*** Opening of INFORMATION SHOWN ***

(** C3: [remove_redundancy] on a conjunction of two symbols that the
    registry knows as [x < 10] and [x == 5], over the same expression [x] and
    in either order, replaces the whole formula by the existing symbol of
    [x == 5]: the call returns the same handle and the registry as it was,
    and afterwards the formula of the handle is that symbol, whose
    registered condition is [x == 5].  The symbols are lowered to their
    comparisons in an un-shared copy, the copy is simplified numerically, and
    the comparison that is left is lifted to the symbol registered for it.
    Here [x] is any expression that is not a constant, of a type in which 10
    is a signed value (five bits or more); the two symbols and the variable
    that stands for [x] have no definition in the graph, and no other
    registered symbol stands for [x == 5] or for its negation. *)
Theorem remove_redundancy_of_switch_case
        (w : World) (self : CustomLogicCondition) (handler : ConditionHandler)
        (name_less name_equal : string) (x : Expression) :
  world_ok w = true -> keys_ok w = true ->
  is_pseudo_Constant x = false -> 5 <= type_size x ->
  name_less <> name_equal ->
  get_definition w (variable name_less 1) = None ->
  get_definition w (variable name_equal 1) = None ->
  get_definition w (_convert_expression x (type_size x)) = None ->
  get_definition w (_variable self)
  = Some (bitwise_and [variable name_less 1; variable name_equal 1]) \/
  get_definition w (_variable self)
  = Some (bitwise_and [variable name_equal 1; variable name_less 1]) ->
  conditionOf handler (variable name_less 1) = less_than_ten x ->
  conditionOf handler (variable name_equal 1) = equal_to_five x ->
  In (variable name_equal 1) (map _variable (symbols handler)) ->
  (forall s, In s (symbols handler) -> _variable s <> variable name_equal 1 ->
             compare (get_z3_condition_of handler s)
                     (encoding (equal_to_five x)) = false /\
             compare (get_z3_condition_of handler s)
                     (negate (encoding (equal_to_five x))) = false) ->
  exists w',
    remove_redundancy numeric_simplify w self handler = Ok (w', handler, self) /\
    _condition w' self = variable name_equal 1 /\
    is_symbol w' self = true /\
    get_condition_of handler (mkCondition (_condition w' self) (context self))
    = equal_to_five x.
Proof.
  intros Hw Hk Hx Hsize Hnames Hdl Hde Hdx Hformula Hless Hequal Hreg Hother.
  set (s_less := variable name_less 1) in *.
  set (s_equal := variable name_equal 1) in *.
  rewrite convert_variable in Hdx by exact Hx.
  set (xv := variable (_variable_name_for x) (type_size x)) in *.
  assert (Hsl : _is_symbol w s_less = true)
    by (unfold _is_symbol; rewrite Hdl; reflexivity).
  assert (Hse : _is_symbol w s_equal = true)
    by (unfold _is_symbol; rewrite Hde; reflexivity).
  assert (Hne : s_less <> s_equal) by (unfold s_less, s_equal, variable; congruence).
  pose proof (encoding_less x Hx Hsize) as Hel. fold xv in Hel.
  pose proof (encoding_equal x Hx Hsize) as Hee. fold xv in Hee.
  assert (Hconst : is_Constant (constant 5 (type_size x)) = true) by reflexivity.
  (* what the registry finds for the comparison that is left *)
  assert (Hfind : forall w1 ce,
            get_definition w1 s_equal = None ->
            compared ce xv <> None ->
            find_replacement (replacement_dict_of w1 ce handler)
              (Operation BoolEqual [xv; constant 5 (type_size x)])
              (negate (Operation BoolEqual [xv; constant 5 (type_size x)]))
            = Some s_equal).
  { intros w1 ce Hd1 Hce. apply replacement_dict_finds.
    - intros s Hs. rewrite <- Hee.
      destruct (WorldObject_eqb (_variable s) s_equal) eqn:E.
      + apply WorldObject_eqb_eq in E. split.
        * unfold get_z3_condition_of. rewrite E, Hequal.
          fold (encoding (equal_to_five x)). rewrite Hee.
          apply compare_negated_equality.
        * intros _. unfold _condition. rewrite E, Hd1. reflexivity.
      + apply WorldObject_eqb_neq in E. destruct (Hother s Hs E) as [H1 H2].
        split; [exact H2 | rewrite H1; discriminate].
    - apply in_map_iff in Hreg. destruct Hreg as (s & Hv & Hs).
      exists s. split; [exact Hs|].
      unfold get_z3_condition_of. rewrite Hv. fold s_equal. rewrite Hequal.
      fold (encoding (equal_to_five x)). rewrite Hee. split.
      + apply compare_refl.
      + cbn [operands_of existsb].
        destruct (compared ce xv); [reflexivity | congruence]. }
  assert (Hce : forall c1 c2 ce,
            compared
              (compare_operands (mkRealCondition c1 x (PConstant 5 (type_size x)))
                 ce) xv <> None /\
            compared
              (compare_operands (mkRealCondition c2 x (PConstant 10 (type_size x)))
                 ce) xv <> None).
  { intros c1 c2 ce. unfold compare_operands.
    cbn [fold_left left right is_pseudo_Constant]. rewrite Hx.
    unfold xv, variable, compared. cbn [find fst snd].
    rewrite String.eqb_refl. split; discriminate. }
  destruct Hformula as [Hf | Hf].
  - eexists. split; [|split; [|split]].
    + apply (remove_redundancy_run w self handler s_less s_equal
               BoolEqual xv (constant 5 (type_size x)) s_equal);
        try assumption; try reflexivity.
      * rewrite Hless, Hequal, Hel, Hee.
        apply numeric_simplify_less_equal; [reflexivity | exact Hsize].
      * apply Hfind.
        -- rewrite copy_world_get_other by discriminate. exact Hde.
        -- rewrite Hequal. apply (Hce equal less).
    + unfold _condition. rewrite get_definition_replace.
      rewrite copy_world_get_other.
      * rewrite Hf. cbn [option_map]. apply subst_same.
      * intros E. rewrite E in Hf.
        rewrite fresh_undefined in Hf by exact Hw. discriminate.
    + unfold is_symbol, _condition. rewrite get_definition_replace.
      rewrite copy_world_get_other.
      * rewrite Hf. cbn [option_map]. rewrite subst_same.
        unfold _is_symbol. rewrite get_definition_replace.
        rewrite copy_world_get_other by discriminate. rewrite Hde. reflexivity.
      * intros E. rewrite E in Hf.
        rewrite fresh_undefined in Hf by exact Hw. discriminate.
    + unfold _condition. rewrite get_definition_replace.
      rewrite copy_world_get_other.
      * rewrite Hf. cbn [option_map]. rewrite subst_same.
        unfold get_condition_of. cbn [_variable]. exact Hequal.
      * intros E. rewrite E in Hf.
        rewrite fresh_undefined in Hf by exact Hw. discriminate.
  - eexists. split; [|split; [|split]].
    + apply (remove_redundancy_run w self handler s_equal s_less
               BoolEqual xv (constant 5 (type_size x)) s_equal);
        try assumption; try reflexivity.
      * congruence.
      * rewrite Hless, Hequal, Hel, Hee.
        apply numeric_simplify_equal_less; [reflexivity | exact Hsize].
      * apply Hfind.
        -- rewrite copy_world_get_other by discriminate. exact Hde.
        -- rewrite Hless. apply (Hce equal less).
    + unfold _condition. rewrite get_definition_replace.
      rewrite copy_world_get_other.
      * rewrite Hf. cbn [option_map]. apply subst_same.
      * intros E. rewrite E in Hf.
        rewrite fresh_undefined in Hf by exact Hw. discriminate.
    + unfold is_symbol, _condition. rewrite get_definition_replace.
      rewrite copy_world_get_other.
      * rewrite Hf. cbn [option_map]. rewrite subst_same.
        unfold _is_symbol. rewrite get_definition_replace.
        rewrite copy_world_get_other by discriminate. rewrite Hde. reflexivity.
      * intros E. rewrite E in Hf.
        rewrite fresh_undefined in Hf by exact Hw. discriminate.
    + unfold _condition. rewrite get_definition_replace.
      rewrite copy_world_get_other.
      * rewrite Hf. cbn [option_map]. rewrite subst_same.
        unfold get_condition_of. cbn [_variable]. exact Hequal.
      * intros E. rewrite E in Hf.
        rewrite fresh_undefined in Hf by exact Hw. discriminate.
Qed.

*** Close of INFORMATION SHOWN ***

TASK
Beginning at the first line of the data above, retype each line until you reach the line containing "comparisons in an", and include that one too. Add nothing else.

TASK ANSWER
(** C3: [remove_redundancy] on a conjunction of two symbols that the
    registry knows as [x < 10] and [x == 5], over the same expression [x] and
    in either order, replaces the whole formula by the existing symbol of
    [x == 5]: the call returns the same handle and the registry as it was,
    and afterwards the formula of the handle is that symbol, whose
    registered condition is [x == 5].  The symbols are lowered to their
    comparisons in an un-shared copy, the copy is simplified numerically, and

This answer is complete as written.